Het stadhuis van Blankenberghe.
't Is het aloude stadhuis van Blankenberghe
teekening en plaatsnee van l. hacault.
dat onze lezers hier aantreffen. Het eenvoudige gebouw is eigenaardig en schilderachtig genoeg, hoewel het anders niet veel merkwaardigs oplevert. Wij meenen dan ook eene breedvoerige beschrijving achterwege te kunnen laten. De afbeelding is overigens volkomen duidelijk. Zij vertoont den voorgevel, alsmede den voornaamsten zijgevel en den vrij netten toren. Het gebouw bevindt zich in eenen staat van bewaring, die weinig te wenschen overlaat.
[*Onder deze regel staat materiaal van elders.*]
(** One [addFace] writes six vertices: 18 positions, 12 texture coordinates
    and 18 normals under the texture of the run. *)
Lemma addFace_offsets face (r : Mesher.Run) g g' :
  Mesher.addFace ofZ malloc cfg basePosition face r g = Some (tt, g') →
  let '(p, t, n) := meshOffsets (Mesher.out g) (Mesher.textureValue r) in
  meshOffsets (Mesher.out g') (Mesher.textureValue r)
  = (p + 18, t + 12, n + 18)%nat.
Proof.
  unfold Mesher.addFace, meshOffsets.
  destruct basePosition as [[b0 b1] b2], r as [tv [[s0 s1] s2] [[e0 e1] e2]].
  cbn [Mesher.textureValue Mesher.start Mesher.end_].
  unfold bind, Mesher.textureMeshOf, Mesher.offsetsOf, Mesher.storeTextureMesh.
  destruct (Mesher.out g !! tv) as [tm|] eqn:Hout.
  - destruct (Mesher.textureOffsets cfg !! tv) as [offsets|]; [|done].
    unfold ret. intros [= <-]. cbn [Mesher.out]. rewrite lookup_insert_eq.
    cbn [Mesher.position Mesher.texcoord Mesher.normal].
    rewrite !pushAll_offset, !length_map, facePoints_length,
      faceNormals_length, faceTexcoords_length. done.
  - destruct (malloc Mesher.bufferSize (Mesher.pool g)) as [d1 p1].
    destruct (malloc Mesher.bufferSize p1) as [d2 p2].
    destruct (malloc Mesher.bufferSize p2) as [d3 p3].
    destruct (Mesher.textureOffsets cfg !! tv) as [offsets|]; [|done].
    unfold ret. intros [= <-]. cbn [Mesher.out]. rewrite lookup_insert_eq.
    cbn [Mesher.position Mesher.texcoord Mesher.normal].
    rewrite !pushAll_offset, !length_map, facePoints_length,
      faceNormals_length, faceTexcoords_length. done.
Qed.

Lemma pushAll_data_length (b : Mesher.Buffer fl) (l : list fl) :
  length (Mesher.data (Mesher.pushAll b l)) = length (Mesher.data b).
Proof.
  revert b. induction l as [|a l IH]; intros b; [done|].
  change (Mesher.pushAll b (a :: l)) with (Mesher.pushAll (Mesher.push b a) l).
  rewrite IH. simpl. apply length_insert.
Qed.

(** The three buffers after a quad was written into a texture mesh. *)
Lemma quad_in_buffers face offsets sx sy sz ex ey ez (tm : Mesher.TextureMesh fl) :
  let tm' :=
    Mesher.mkTextureMesh
      (Mesher.pushAll (Mesher.position tm)
         (map ofZ (Mesher.facePoints face sx sy sz ex ey ez)))
      (Mesher.pushAll (Mesher.texcoord tm)
         (Mesher.faceTexcoords ofZ face offsets sx sy sz ex ey ez))
      (Mesher.pushAll (Mesher.normal tm) (map ofZ (Mesher.faceNormals face))) in
  let p := Mesher.offset (Mesher.position tm) in
  let t := Mesher.offset (Mesher.texcoord tm) in
  let n := Mesher.offset (Mesher.normal tm) in
  ((p + 18 ≤ length (Mesher.data (Mesher.position tm')))%nat →
   take 18 (drop p (Mesher.data (Mesher.position tm')))
   = map ofZ (Mesher.facePoints face sx sy sz ex ey ez))
  ∧ ((t + 12 ≤ length (Mesher.data (Mesher.texcoord tm')))%nat →
     take 12 (drop t (Mesher.data (Mesher.texcoord tm')))
     = Mesher.faceTexcoords ofZ face offsets sx sy sz ex ey ez)
  ∧ ((n + 18 ≤ length (Mesher.data (Mesher.normal tm')))%nat →
     take 18 (drop n (Mesher.data (Mesher.normal tm')))
     = map ofZ (Mesher.faceNormals face)).
Proof.
  cbv zeta. cbn [Mesher.position Mesher.texcoord Mesher.normal].
  rewrite !pushAll_data_length.
  split; [|split]; intros Hroom.
  - rewrite <- (facePoints_length face sx sy sz ex ey ez) at 1.
    rewrite <- (length_map ofZ). apply pushAll_written.
    by rewrite length_map, facePoints_length.
  - rewrite <- (faceTexcoords_length face offsets sx sy sz ex ey ez) at 1.
    apply pushAll_written. by rewrite faceTexcoords_length.
  - rewrite <- (faceNormals_length face) at 1.
    rewrite <- (length_map ofZ). apply pushAll_written.
    by rewrite length_map, faceNormals_length.
Qed.

(** [addFace] on a run whose texture has its offsets returns, and emits the
    quad of the run. *)
Lemma addFace_quad face (r : Mesher.Run) g :
  Mesher.textureValue r ∈ dom (Mesher.textureOffsets cfg) →
  ∃ g', Mesher.addFace ofZ malloc cfg basePosition face r g = Some (tt, g')
        ∧ quadWritten ofZ cfg basePosition face r g g'.
Proof.
  intros Hr. apply elem_of_dom in Hr as [offsets Hr].
  unfold quadWritten, quadCorners, Mesher.addFace, meshOffsets.
  destruct basePosition as [[b0 b1] b2], r as [tv [[s0 s1] s2] [[e0 e1] e2]].
  cbn [Mesher.textureValue Mesher.start Mesher.end_] in *.
  unfold bind, Mesher.textureMeshOf, Mesher.offsetsOf, Mesher.storeTextureMesh.
  rewrite Hr. unfold ret.
  destruct (Mesher.out g !! tv) as [tm|] eqn:Hout.
  - eexists. split; [reflexivity|]. cbn [Mesher.out Mesher.console].
    eexists _, offsets. rewrite lookup_insert_eq.
    split; [reflexivity|]. split; [done|].
    split; [intros tv' Hne; by rewrite lookup_insert_ne|]. split; [done|].
    split.
    { cbn [Mesher.position Mesher.texcoord Mesher.normal].
      rewrite !pushAll_offset, !length_map, facePoints_length,
        faceNormals_length, faceTexcoords_length. done. }
    apply quad_in_buffers.
  - destruct (malloc Mesher.bufferSize (Mesher.pool g)) as [d1 p1].
    destruct (malloc Mesher.bufferSize p1) as [d2 p2].
    destruct (malloc Mesher.bufferSize p2) as [d3 p3].
    eexists. split; [reflexivity|]. cbn [Mesher.out Mesher.console].
    eexists _, offsets. rewrite lookup_insert_eq.
    split; [reflexivity|]. split; [done|].
    split; [intros tv' Hne; by rewrite !lookup_insert_ne|]. split; [done|].
    split.
    { cbn [Mesher.position Mesher.texcoord Mesher.normal].
      rewrite !pushAll_offset, !length_map, facePoints_length,
        faceNormals_length, faceTexcoords_length. done. }
    apply (quad_in_buffers face offsets _ _ _ _ _ _
             (Mesher.mkTextureMesh (Mesher.mkBuffer 0 d1) (Mesher.mkBuffer 0 d2)
                (Mesher.mkBuffer 0 d3))).
Qed.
Sedert Blankenberghe eene druk bezochte badplaats geworden is, heeft men de oude huizen, wier bouwtrant in overeenstemming was met dien van het stadhuis, allengskens grootendeels zien verdwijnen en plaats maken voor nieuwmodische gebouwen, die zich vooral doen opmerken op den dijk welke de stad tegen de woede des oceaans beveiligt, en tusschen dewelke het Kursaal en de Family- en Victoria-hotels den eersten rang innemen. Blankenberghe heeft zijne oorspronkelijkheid, of liever zijne eigenaardigheid in wat aangaat het voorkomen zijner woningen, om zoo te zeggen heel en al verloren. Slechts de zee is gebleven zooals zij altijd is geweest......
Wij herinneren dat in 1861, bladz. 50, onze vriend Johan van Rotterdam, een der stichters van ons tijdschrift, in eene gevoelvolle novelle getiteld Broeders en Zusters (uit de duinen), het Westvlaamsche stadje, alsook de goedaardige bevolking dezer streek, aangenaam doet kennen. In 1863, op blz. 57 en volgende, gaf de Vlaamsche School een boeiend verhaal van den heer Sleeckx, getiteld Blankenberghe. Eene geschiedkundige terechtwijzing aan het verhaal van Sleeckx, komt bij wijze van naschrift, wat betreft den oorsprong van Blankenberghe, door Frans de Potter op bladzijde 193 van denzelfden jaargang voor.
Uit de mededeelingen van den heer de Potter blijkt, dat Blankenberghe reeds in de XIIIe eeuw bestond. Op deze terechtwijzing is nog eene andere gevolgd bladzijde 220.